> WHAT THIS TASK INVOLVES
All lines before the one containing "pointer-down. *)", plus that line itself, are to be printed exactly as they appear below.

> DATA EXTRACTS
(** [handleMouseMove] when nothing is in progress and the tool is neither
    the selection tool nor the eraser. *)
Lemma handleMouseMove_idle (ev : MouseEvent) (w : World) :
  isDrawing (engine w) = false ->
  isPanning (engine w) = false ->
  same_tool (activeTool (engine w)) selection = false ->
  same_tool (activeTool (engine w)) eraser = false ->
  handleMouseMove ev w =
  upd_engine (fun e => set_lastMouseY (clientY ev) (set_lastMouseX (clientX ev) e)) w.
Proof.
  intros Hd Hp Hs He. unfold handleMouseMove.
  cbn [upd_engine engine host activeTool isPanning isDrawing set_lastMouseX set_lastMouseY].
  rewrite Hd, Hp, Hs, He. reflexivity.
Qed.

(** X6. Switching to a drawing tool, to the grab tool or to the text tool
    cancels what was in progress: the controller is told to clear the
    selection, and the pointer moves that follow, however many, change
    neither the scene nor the view and set no timer, until the next
    pointer-down. *)
Theorem setTool_cancels (tool : ToolType) (evs : list MouseEvent) (w : World) :
  same_tool tool selection = false ->
  same_tool tool eraser = false ->
  let w' := run (moves evs) (setTool tool w) in
  shapes (engine w') = shapes (engine w) /\
  (panX (engine w'), panY (engine w'), scale (engine w')) =
    (panX (engine w), panY (engine w), scale (engine w)) /\
  selectionController (engine w') = setSelectedShape None (selectionController (engine w)) /\
  isDrawing (engine w') = false /\ isPanning (engine w') = false /\
  activeTool (engine w') = tool /\
  nothingScheduled w w' /\
  nothingWritten w w'.
Proof.
  intros Hs He. cbv zeta.
  assert (forall w1 : World,
            isDrawing (engine w1) = false -> isPanning (engine w1) = false ->
            activeTool (engine w1) = tool ->
            let w' := run (moves evs) w1 in
            shapes (engine w') = shapes (engine w1) /\
            panX (engine w') = panX (engine w1) /\
            panY (engine w') = panY (engine w1) /\
            scale (engine w') = scale (engine w1) /\
            selectionController (engine w') = selectionController (engine w1) /\
            saveTimeoutId (engine w') = saveTimeoutId (engine w1) /\
            isDrawing (engine w') = false /\ isPanning (engine w') = false /\
            activeTool (engine w') = tool /\
            host w' = host w1 /\ awaitingSaves w' = awaitingSaves w1) as Hmoves.
  { induction evs as [|ev evs IH]; intros w1 Hd Hp Ht.
    - cbn. auto 12.
    - cbn [moves map run fold_left step].
      rewrite (handleMouseMove_idle ev w1 Hd Hp) by (rewrite Ht; assumption).
      set (w2 := upd_engine _ w1).
      destruct (IH w2 Hd Hp Ht) as (H1 & H2 & H3 & H4 & H5 & H6 & H7 & H8 & H9 & H10 & H11).
      unfold moves, run in *.
      rewrite H1, H2, H3, H4, H5, H6, H7, H8, H9, H10, H11. subst w2. cbn. auto 12. }
  destruct (Hmoves (setTool tool w)) as (H1 & H2 & H3 & H4 & H5 & H6 & H7 & H8 & H9 & H10 & H11);
    [reflexivity..|].
  unfold nothingScheduled, nothingWritten.
  rewrite H1, H2, H3, H4, H5, H6, H7, H8, H9, H10, H11. cbn. auto 12.
Qed.
(** Partial-failure tolerance of the filter, for probe errors that carry
    a body: once every manage client could be built, the enumeration is
    fulfilled, whatever number of probes fail and in whatever order the
    answers arrive, and it returns, up to that order, exactly the
    candidates whose probe answered the required text. *)
Lemma filter_tolerates_failed_probes (StringToNumber : string -> JsNumber) (fs : FileSystem)
      (ml : Library) (srv : Server) (sched : Schedule) (clientFactory : ClientFactory.t)
      (choices : list MlxprsQuickPickItem) (requiredResponse : string) (w w1 : World)
      (issued : list (MlxprsQuickPickItem * Settled JsValue)) :
  issue_probes StringToNumber fs ml srv clientFactory choices w = (Normal issued, w1) ->
  (forall c e, In (c, Rejected e) issued -> has_errorResponse e) ->
  Permutation (sched (length (sent w)) (length issued)) (seq 0 (length issued)) ->
  map fst issued = choices /\
  exists l,
    fst (filterJsServerByConnectedStatus StringToNumber fs ml srv sched clientFactory
           choices requiredResponse w) = Fulfilled l /\
    Permutation l (flat_map (kept requiredResponse) issued).
Proof.
  intros Hissue Hbody Hperm. split; [eapply issue_probes_choices; eauto|].
  unfold filterJsServerByConnectedStatus. rewrite Hissue.
  destruct (run_probes_tolerant requiredResponse issued
              (sched (length (sent w)) (length issued)) Hbody
              (mkBatch [] (console w1) None)) as [Hf Hc].
  cbn [fst]. unfold all_settled. rewrite Hf, Hc. cbn.
  eexists. split; [reflexivity|].
  rewrite <- (flat_map_lookup_seq (kept requiredResponse) issued []).
  cbn [app length]. apply Permutation_flat_map. exact Hperm.
Qed.

(** A server-name lookup that fails leaves the batch as it was: no entry
    and no failure. *)
Lemma failed_name_lookup_is_dropped (e : JsValue) (b : Batch string) :
  name_handlers (Rejected e) b = b.
Proof. reflexivity. Qed.

(** ** Further properties: parameter objects *)

Lemma prim_or_empty_or_truthy (a : JsPrim) : empty_or_truthy (prim_or a (PString "")).
Proof.
  unfold empty_or_truthy, prim_or. destruct (prim_truthy a) eqn:E; [right; exact E | left; reflexivity].
Qed.

Lemma num_or_default_truthy (a d : JsNumber) :
  num_truthy d = true ->
  num_truthy (num_or a d) = true /\ (num_or a d = a \/ (num_truthy a = false /\ num_or a d = d)).
Proof.
  intros Hd. unfold num_or. destruct (num_truthy a) eqn:E; auto.
Qed.

(** X1.  Whatever the raw bag holds, the manage and admin ports of the
    constructed parameter object are usable numbers, never NaN and never 0:
    the bag's own number when it is one, 8002 and 8001 otherwise.  The
    database names, the CA path and the four base paths are never
    [undefined], [null], 0, NaN or [false]: each is the empty string or
    the truthy value the bag gave. *)
Theorem MlClientParameters_new_defaults (StringToNumber : string -> JsNumber) (raw : Bag) :
  let p := MlClientParameters.new StringToNumber raw in
  let given := fun key => MlClientParameters.Number StringToNumber (bag_get raw key) in
  num_truthy (MlClientParameters.managePort p) = true /\
  num_truthy (MlClientParameters.adminPort p) = true /\
  (MlClientParameters.managePort p = given "managePort" \/
   (num_truthy (given "managePort") = false /\ MlClientParameters.managePort p = Num 8002)) /\
  (MlClientParameters.adminPort p = given "adminPort" \/
   (num_truthy (given "adminPort") = false /\ MlClientParameters.adminPort p = Num 8001)) /\
  Forall empty_or_truthy
    [MlClientParameters.contentDb p; MlClientParameters.modulesDb p;
     MlClientParameters.pathToCa p; MlClientParameters.restBasePath p;
     MlClientParameters.manageBasePath p; MlClientParameters.adminBasePath p;
     MlClientParameters.testBasePath p].
Proof.
  cbv zeta. cbn [MlClientParameters.new MlClientParameters.managePort
                 MlClientParameters.adminPort MlClientParameters.contentDb
                 MlClientParameters.modulesDb MlClientParameters.pathToCa
                 MlClientParameters.restBasePath MlClientParameters.manageBasePath
                 MlClientParameters.adminBasePath MlClientParameters.testBasePath].
  destruct (num_or_default_truthy
              (MlClientParameters.Number StringToNumber (bag_get raw "managePort"))
              DEFAULT_MANAGE_PORT eq_refl) as [Hm1 Hm2].
  destruct (num_or_default_truthy
              (MlClientParameters.Number StringToNumber (bag_get raw "adminPort"))
              DEFAULT_ADMIN_PORT eq_refl) as [Ha1 Ha2].
  split; [exact Hm1|]. split; [exact Ha1|]. split; [exact Hm2|]. split; [exact Ha2|].
  repeat (constructor; [apply prim_or_empty_or_truthy|]). constructor.
Qed.

Lemma bag_get_insert_ne (raw : Bag) (k k' : string) (v : JsPrim) :
  k <> k' -> bag_get (<[k := v]> raw) k' = bag_get raw k'.
Proof. intros H. unfold bag_get. now rewrite lookup_insert_ne. Qed.

Lemma bag_get_insert_eq (raw : Bag) (k : string) (v : JsPrim) :
  bag_get (<[k := v]> raw) k = v.
Proof. unfold bag_get. now rewrite lookup_insert_eq. Qed.

(** X2.  Two raw bags that differ only in their auth scheme, each scheme
    being none of DIGEST, BASIC, CLOUD, give the same parameter object,
    with the scheme DIGEST. *)
Theorem unrecognised_authTypes_coincide (StringToNumber : string -> JsNumber) (raw : Bag)
        (a1 a2 : JsPrim) :
  recognised ["DIGEST"; "BASIC"; "CLOUD"] a1 = false ->
  recognised ["DIGEST"; "BASIC"; "CLOUD"] a2 = false ->
  MlClientParameters.new StringToNumber (<["authType" := a1]> raw)
  = MlClientParameters.new StringToNumber (<["authType" := a2]> raw) /\
  MlClientParameters.authType (MlClientParameters.new StringToNumber (<["authType" := a1]> raw))
  = PString "DIGEST".
Proof.
  intros H1 H2. unfold MlClientParameters.new.
  rewrite !bag_get_insert_eq, !bag_get_insert_ne by discriminate.
  rewrite !normalize_authType_spec, H1, H2. split; reflexivity.
Qed.

Lemma unrecognised_authTypes_coincide_witness :
  MlClientParameters.new decimalToNumber (<["authType" := PString "digest"]> localBag)
  = MlClientParameters.new decimalToNumber (<["authType" := PUndefined]> localBag) /\
  MlClientParameters.authType
    (MlClientParameters.new decimalToNumber (<["authType" := PString "digest"]> localBag))
  = PString "DIGEST".
Proof.
  apply (unrecognised_authTypes_coincide decimalToNumber localBag
           (PString "digest") PUndefined); reflexivity.
Defined.

Lemma mask_single_line (s : string) : single_line s = true -> mask s = stars (String.length s).
Proof.
  induction s as [|c s IH]; cbn; [reflexivity|].
  intros H. apply andb_prop in H. destruct H as [Hc Hs].
  apply negb_true_iff in Hc. rewrite Hc, (IH Hs). reflexivity.
Qed.

(** X3.  [toString] prints only when the password is a string: with any
    other password (a missing one included) it throws.  When it prints,
    the text shows neither the password nor the CA path: two objects that
    differ only in their one-line passwords of equal length and in their
    non-empty CA paths print alike. *)
Theorem toString_hides_secrets (p : MlClientParameters.t) :
  (forall v, (forall s, v <> PString s) ->
             exists e, MlClientParameters_toString (set_pwd p v) = Throw e) /\
  (forall s1 s2 ca1 ca2,
      single_line s1 = true -> single_line s2 = true ->
      String.length s1 = String.length s2 ->
      prim_truthy ca1 = true -> prim_truthy ca2 = true ->
      exists out,
        MlClientParameters_toString (set_pathToCa (set_pwd p (PString s1)) ca1) = Normal out /\
        MlClientParameters_toString (set_pathToCa (set_pwd p (PString s2)) ca2) = Normal out).
Proof.
  split.
  - intros v Hv. unfold MlClientParameters_toString. cbn [set_pwd MlClientParameters.pwd].
    destruct v; try (eexists; reflexivity). exfalso. eapply Hv. reflexivity.
  - intros s1 s2 ca1 ca2 H1 H2 Hlen Hc1 Hc2. eexists.
    unfold MlClientParameters_toString, set_pathToCa, set_pwd.
    cbn [MlClientParameters.pwd MlClientParameters.pathToCa MlClientParameters.host
         MlClientParameters.port MlClientParameters.user MlClientParameters.authType
         MlClientParameters.contentDb MlClientParameters.modulesDb MlClientParameters.apiKey
         MlClientParameters.accessTokenDuration MlClientParameters.ssl
         MlClientParameters.rejectUnauthorized].
    rewrite Hc1, Hc2, (mask_single_line s1 H1), (mask_single_line s2 H2), Hlen.
    split; reflexivity.
Qed.

Lemma toString_hides_secrets_witness :
  (exists e, MlClientParameters_toString (set_pwd tlsParams PUndefined) = Throw e) /\
  (exists out,
      MlClientParameters_toString
        (set_pathToCa (set_pwd tlsParams (PString "admin")) (PString "/etc/ssl/ca.pem"))
      = Normal out /\
      MlClientParameters_toString
        (set_pathToCa (set_pwd tlsParams (PString "s3cr3")) (PString "/home/me/other.pem"))
      = Normal out).
Proof.
  split.
  - apply (proj1 (toString_hides_secrets tlsParams) PUndefined). discriminate.
  - apply (proj2 (toString_hides_secrets tlsParams) "admin" "s3cr3"
                 (PString "/etc/ssl/ca.pem") (PString "/home/me/other.pem"));
      reflexivity.
Defined.
Lemma forEach_invokePartner_edge me method x y ps :
  method ≠ OnPartnerScroll →
  ∀ w,
    Forall (λ e, is_Some (heap w !! scroller e.2)) ps →
    ∃ w', forEach ps (invokePartner me method x y) w = Some (tt, w')
      ∧ timers w' = timers w ∧ now w' = now w
      ∧ Ext_isScrolling w' = Ext_isScrolling w
      ∧ trace w' = trace w ++ partnerCalls me method x y ps
      ∧ (∀ id, unflagged <$> heap w' !! id = unflagged <$> heap w !! id).
Proof.
  intros Hmeth. induction ps as [|e ps IH]; intros w Hl.
  - exists w. simpl. rewrite app_nil_r. repeat split.
  - apply Forall_cons in Hl as [[sp Hp] Hl].
    pose proof (invokePartner_edge w me method x y e sp Hmeth Hp) as Hrun1.
    set (w1 := with_trace _ _) in Hrun1.
    assert (∀ id, unflagged <$> heap w1 !! id = unflagged <$> heap w !! id)
      as Hsame1.
    { intros id. subst w1. simpl.
      destruct (decide (scroller e.2 = id)) as [<-|Hne].
      - now rewrite lookup_insert_eq, Hp.
      - now rewrite lookup_insert_ne. }
    destruct (IH w1) as (w' & Hrun & Ht & Hn & Hx & Htr & Hsame).
    { eapply Forall_impl; [exact Hl|]. simpl. intros e' [s' Hs'].
      assert (is_Some (unflagged <$> heap w1 !! scroller e'.2)) as His
        by (rewrite Hsame1, Hs'; eexists; reflexivity).
      exact (proj1 (fmap_is_Some _ _) His). }
    exists w'. split.
    { simpl. now rewrite (bind_Some _ _ _ _ _ Hrun1). }
    split; [exact Ht|]. split; [exact Hn|]. split; [exact Hx|].
    split.
    { rewrite Htr. subst w1. simpl. now rewrite <- app_assoc. }
    intros id. now rewrite Hsame, Hsame1.
Qed.
(** * court_vision: the tracking and shot-event inference core

    A shallow embedding of [backend/app/services/analysis.py]
    ([AnalysisService]) and of the tracker of
    [backend/app/services/detection.py] ([DetectionService.track_objects]),
    followed by the properties the specification states about them. Around
    this core, the rest of [DetectionService] (reading the video, the
    detector's boxes, the demo detections), the insights that
    [backend/app/services/insights.py] computes without the API and the
    processing job of [backend/app/main.py] are embedded as well, with
    further properties of the code; OpenCV, the YOLO model, numpy's sine and
    cosine and the API are parameters there.

    Conventions of the embedding.
    - Python [int] is [Z]; list positions and lengths are [nat].
    - Python [float] is modelled by exact rationals [Q]: the properties below
      are about the control structure of the heuristics (thresholds, first
      match, arg-min, counting), none is about binary64 rounding.
    - Python [str] is [string]; a [dict] whose iteration order matters is an
      association list in insertion order.
    - Exceptions are the [Raise] results of the [result] monad; the hidden
      numpy generator is an explicit [rng] value threaded through the calls.
    - [await asyncio.sleep(0)] only yields to the scheduler and is dropped;
      in [process_video] the suspensions are kept, as the points where a
      status request can see the job. *)

From Stdlib Require Import ZArith QArith Qabs Qround Lia Lqa.
From Stdlib Require Import List String Ascii Bool Permutation Sorted.
From Stdlib Require Import Reals Qreals.
Import ListNotations.

Set Implicit Arguments.

(* ================================================================= *)
(** ** Python primitives *)

Module Py.

(** The exceptions the modelled code could raise, and [OutOfFuel], the
    model's own marker for a [while] loop that was not given enough steps. *)
Inductive exn : Set :=
| ZeroDivisionError
| IndexError
| KeyError
| ValueError
| OutOfFuel.

Inductive result (A : Type) : Type :=
| Ok (a : A)
| Raise (e : exn).
Arguments Ok {A} a.
Arguments Raise {A} e.

Definition bind {A B} (m : result A) (k : A -> result B) : result B :=
  match m with
  | Ok a => k a
  | Raise e => Raise e
  end.


(** Comparisons of floats, as booleans. *)
Definition Qleb (a b : Q) : bool := Qle_bool a b.
Definition Qltb (a b : Q) : bool := negb (Qle_bool b a).
Definition Qgtb (a b : Q) : bool := Qltb b a.

(** [a / b]: true division raises on a zero divisor. *)
Definition truediv (a b : Q) : result Q :=
  if Qeq_bool b 0 then Raise ZeroDivisionError else Ok (a / b).

(** [xs[i]] for [i >= 0] and [xs[-1]]. *)
Definition index {A} (xs : list A) (i : nat) : result A :=
  match nth_error xs i with
  | Some a => Ok a
  | None => Raise IndexError
  end.

Definition index_last {A} (xs : list A) : result A :=
  index xs (List.length xs - 1).

(** [xs[i:j]] for [0 <= i <= j]. *)
Definition slice {A} (xs : list A) (i j : nat) : list A :=
  firstn (j - i) (skipn i xs).

(** [len(xs)] as a Python [int]. *)
Definition len {A} (xs : list A) : Z := Z.of_nat (List.length xs).

(** [range(n)]. *)
Definition range (n : Z) : list Z := map Z.of_nat (seq 0 (Z.to_nat n)).

(** [while cond: body], run for at most [fuel] iterations. *)
Fixpoint while {St} (fuel : nat) (cond : St -> bool)
         (body : St -> result St) (s : St) : result St :=
  if cond s then
    match fuel with
    | O => Raise OutOfFuel
    | S fuel' => bind (body s) (while fuel' cond body)
    end
  else Ok s.

(** [min(a, b)] and [max(a, b)] keep the first argument unless the second
    is strictly smaller (larger). *)
Definition min (a b : Q) : Q := if Qltb b a then b else a.
Definition max (a b : Q) : Q := if Qltb a b then b else a.

(** [round(x, ndigits)]: to the nearest multiple of [10 ** -ndigits], an
    exact tie going to the even neighbour. *)
Definition round_half_even (x : Q) : Z :=
  let f := Qfloor x in
  let r := x - inject_Z f in
  if Qltb r (1 # 2) then f
  else if Qltb (1 # 2) r then (f + 1)%Z
  else if Z.even f then f else (f + 1)%Z.

Definition round (x : Q) (ndigits : nat) : Q :=
  let scale := inject_Z (10 ^ Z.of_nat ndigits) in
  inject_Z (round_half_even (x * scale)) / scale.

(** [s.replace(old, new)] for one-character [old] and [new]. *)
Fixpoint replace (old new : ascii) (s : string) : string :=
  match s with
  | EmptyString => EmptyString
  | String c rest =>
      String (if Ascii.eqb c old then new else c) (replace old new rest)
  end.

(** [s.title()] on ASCII text: a letter that follows a letter is lowered,
    any other letter is raised, the rest is kept. *)
Definition is_upper (c : ascii) : bool :=
  (65 <=? nat_of_ascii c)%nat && (nat_of_ascii c <=? 90)%nat.
Definition is_lower (c : ascii) : bool :=
  (97 <=? nat_of_ascii c)%nat && (nat_of_ascii c <=? 122)%nat.
Definition to_upper (c : ascii) : ascii :=
  if is_lower c then ascii_of_nat (nat_of_ascii c - 32) else c.
Definition to_lower (c : ascii) : ascii :=
  if is_upper c then ascii_of_nat (nat_of_ascii c + 32) else c.

Fixpoint title_from (previous_is_cased : bool) (s : string) : string :=
  match s with
  | EmptyString => EmptyString
  | String c rest =>
      let cased := is_upper c || is_lower c in
      String (if previous_is_cased then to_lower c else to_upper c)
             (title_from cased rest)
  end.

Definition title (s : string) : string := title_from false s.

(** A [dict] in insertion order, for keys compared by [eqb]. *)
Section Dict.

Context {K V : Type} (eqb : K -> K -> bool).

(** [key in d]. *)
Fixpoint dict_in (d : list (K * V)) (key : K) : bool :=
  match d with
  | [] => false
  | (k, _) :: rest => eqb k key || dict_in rest key
  end.

(** [d[key]]. *)
Fixpoint dict_getitem (d : list (K * V)) (key : K) : result V :=
  match d with
  | [] => Raise KeyError
  | (k, v) :: rest => if eqb k key then Ok v else dict_getitem rest key
  end.

(** [d.get(key, default)]. *)
Fixpoint dict_get (d : list (K * V)) (key : K) (default : V) : V :=
  match d with
  | [] => default
  | (k, v) :: rest => if eqb k key then v else dict_get rest key default
  end.

(** [d[key] = v]: a present key keeps its place, a new one goes last. *)
Fixpoint dict_setitem (d : list (K * V)) (key : K) (v : V)
  : list (K * V) :=
  match d with
  | [] => [(key, v)]
  | (k, w) :: rest =>
      if eqb k key then (k, v) :: rest
      else (k, w) :: dict_setitem rest key v
  end.

End Dict.

(** [[f(x) for x in xs]] for an [f] that may raise. *)
Fixpoint map_result {A B} (f : A -> result B) (xs : list A)
  : result (list B) :=
  match xs with
  | [] => Ok []
  | x :: rest =>
      bind (f x) (fun y => bind (map_result f rest) (fun ys => Ok (y :: ys)))
  end.

(** [max(items, key=key, default=default)]: the first item whose key no
    later key exceeds. *)
Fixpoint max_loop {A} (key : A -> result Q) (best : A) (best_key : Q)
         (items : list A) : result A :=
  match items with
  | [] => Ok best
  | x :: rest =>
      bind (key x) (fun k =>
        if Qltb best_key k then max_loop key x k rest
        else max_loop key best best_key rest)
  end.

Definition max_by {A} (key : A -> result Q) (items : list A) (default : A)
  : result A :=
  match items with
  | [] => Ok default
  | x :: rest => bind (key x) (fun k => max_loop key x k rest)
  end.

(** [sorted(items, key=key, reverse=True)]: keys are computed once, the
    order is descending and items of equal key keep their order. *)
Fixpoint insert_desc {A} (x : Q * A) (l : list (Q * A)) : list (Q * A) :=
  match l with
  | [] => [x]
  | y :: rest =>
      if Qltb (fst x) (fst y) then y :: insert_desc x rest
      else x :: y :: rest
  end.

Definition sorted_reverse {A} (key : A -> result Q) (items : list A)
  : result (list A) :=
  bind (map_result (fun x => bind (key x) (fun k => Ok (k, x))) items)
       (fun keyed => Ok (map snd (fold_right insert_desc [] keyed))).

End Py.

Import Py.

Declare Scope py_scope.
Delimit Scope py_scope with py.
Notation "x <- m ;; k" := (bind m (fun x => k))
  (at level 61, m at next level, right associativity) : py_scope.
Notation "' p <- m ;; k" := (bind m (fun p => k))
  (at level 61, p pattern, m at next level, right associativity) : py_scope.
Infix "<=?" := Qleb (at level 70, no associativity) : py_scope.
Infix "<?" := Qltb (at level 70, no associativity) : py_scope.
Infix ">?" := Qgtb (at level 70, no associativity) : py_scope.

(* ================================================================= *)
(** ** Data model *)

(** The samples of [tracks["ball"]] and of a player's track: the dict
    [{"frame", "timestamp", "x", "y", "bbox"}]. *)
Record BBox : Set := mkBBox {
  x1 : Q; y1 : Q; x2 : Q; y2 : Q;
  center_x : Q; center_y : Q
}.

Record Sample : Set := mkSample {
  s_frame : Z;
  s_timestamp : Q;
  s_x : Q;
  s_y : Q;
  s_bbox : BBox
}.

(** [@dataclass ShotEvent]. *)
Record ShotEvent : Set := mkShotEvent {
  id : Z;
  frame_start : Z;
  frame_end : Z;
  release_x : Q;
  release_y : Q;
  outcome : string;
  zone : string;
  confidence : Q;
  timestamp : Q;
  trajectory : list (Q * Q)
}.

(* ================================================================= *)
(** ** AnalysisService: the zone classifier *)

Module Zones.

Local Open Scope string_scope.
Local Open Scope Q_scope.
Local Open Scope py_scope.

(** One entry of [self.zones]: [{"x_range": (a, b), "y_range": (c, d)}]. *)
Record Bounds : Set := mkBounds { x_range : Q * Q; y_range : Q * Q }.

(** [self.zones], in the order the dict literal declares its keys. *)
Definition zones : list (string * Bounds) :=
  [ ("paint",        mkBounds (0.35, 0.65) (0, 0.25));
    ("left-corner",  mkBounds (0, 0.25)    (0.6, 1.0));
    ("right-corner", mkBounds (0.75, 1.0)  (0.6, 1.0));
    ("left-wing",    mkBounds (0, 0.35)    (0.25, 0.6));
    ("right-wing",   mkBounds (0.65, 1.0)  (0.25, 0.6));
    ("top-key",      mkBounds (0.35, 0.65) (0.4, 0.7));
    ("mid-range",    mkBounds (0.25, 0.75) (0.25, 0.4)) ].

(** The test of the loop body:
    [x_range[0] <= nx <= x_range[1] and y_range[0] <= ny <= y_range[1]]. *)
Definition in_bounds (b : Bounds) (nx ny : Q) : bool :=
  (fst (x_range b) <=? nx) && (nx <=? snd (x_range b)) &&
  (fst (y_range b) <=? ny) && (ny <=? snd (y_range b)).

> YOUR SOLUTION
(** [handleMouseMove] when nothing is in progress and the tool is neither
    the selection tool nor the eraser. *)
Lemma handleMouseMove_idle (ev : MouseEvent) (w : World) :
  isDrawing (engine w) = false ->
  isPanning (engine w) = false ->
  same_tool (activeTool (engine w)) selection = false ->
  same_tool (activeTool (engine w)) eraser = false ->
  handleMouseMove ev w =
  upd_engine (fun e => set_lastMouseY (clientY ev) (set_lastMouseX (clientX ev) e)) w.
Proof.
  intros Hd Hp Hs He. unfold handleMouseMove.
  cbn [upd_engine engine host activeTool isPanning isDrawing set_lastMouseX set_lastMouseY].
  rewrite Hd, Hp, Hs, He. reflexivity.
Qed.

(** X6. Switching to a drawing tool, to the grab tool or to the text tool
    cancels what was in progress: the controller is told to clear the
    selection, and the pointer moves that follow, however many, change
    neither the scene nor the view and set no timer, until the next
    pointer-down. *)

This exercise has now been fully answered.